I keep replaying what he said in my mind. This was barely an appetizer. I’m sure he’s exaggerating a little bit, at least, because even fully clothed, what just happened with him was the most intense and mouthwatering sexual experience I’ve ever had. Not that it’s a very long list to compare with. I’m suddenly thankful I already scheduled a few blog posts before we came out here, because I’d be tempted to redact my review of his book as soon as I logged into the site and replace it with a glowing first-hand account of exactly how much he knows what he’s talking about. That would be embarrassing though, especially if my sisters decided to read the post, which they sometimes do.
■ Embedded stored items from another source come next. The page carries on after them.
Definition SetActiveConfigsChangedReceiver (uid pir : Z) (m : ConfigManager) : ConfigManager :=
  mkConfigManager (mConfigs m) (mConfigReceivers m) (<[uid := pir]> (mActiveConfigsChangedReceivers m)) (mListeners m).

Definition RemoveActiveConfigsChangedReceiver (uid : Z) (m : ConfigManager) : ConfigManager :=
  mkConfigManager (mConfigs m) (mConfigReceivers m) (delete uid (mActiveConfigsChangedReceivers m)) (mListeners m).

Definition GetActiveConfigsChangedReceiver (uid : Z) (m : ConfigManager) : option Z :=
  mActiveConfigsChangedReceivers m !! uid.

Definition activeConfigChangedReceiverDied (uid pir : Z) (m : ConfigManager) : ConfigManager :=
  if bool_decide (mActiveConfigsChangedReceivers m !! uid = Some pir)
  then RemoveActiveConfigsChangedReceiver uid m else m.

(** * Facts on the configurations

    What listeners are told agrees with the configurations that are set, and every uid stays within its
    limit; a configuration that was accepted is on disk; a configuration with a similar key is lost. *)

Lemma collect_total nowSec entries : ∀ d, is_Some (collectFiles nowSec false entries d).
Proof.
  induction entries as [|[name c] entries IH]; intros d; cbn [collectFiles]; [by eexists|].
  unfold trimName. destruct (hidden name); cbn [mbind option_bind]; [apply IH|].
  destruct (parsedName name) as [f|]; [|apply IH]. destruct (fileTooOld _ _); [apply IH|].
  destruct (IH d) as [[files d'] ->]. by eexists.
Qed.

Lemma trim_total sortFiles nowSec d : is_Some (trimToFit sortFiles nowSec false d).
Proof. unfold trimToFit. destruct (collect_total nowSec d d) as [[files d'] ->]. by eexists. Qed.

Lemma configKeysInOrder_elem s key : key ∈ configKeysInOrder s ↔ key ∈ s.
Proof. unfold configKeysInOrder. rewrite insertionSort_permutes. apply elem_of_elements. Qed.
I do feel guilt for what I just did, but being in another country and so far from my element makes it all feel like the rules aren’t as strict here, like being reckless and wild just fits here.

It’s just part of your story, I tell myself over and over. This will be the story I tell my children someday when they’re old enough, minus the graphic parts, at least. It’ll be my answer when someone asks what the craziest thing I ever did was. Time will pass and soften the edges of the entire experience until it really doesn’t seem so life-shattering, so dangerous. That’s what I keep telling myself, even though right now it feels like everything and anything I’ve ever cared about hangs in the balance of wherever tonight leads.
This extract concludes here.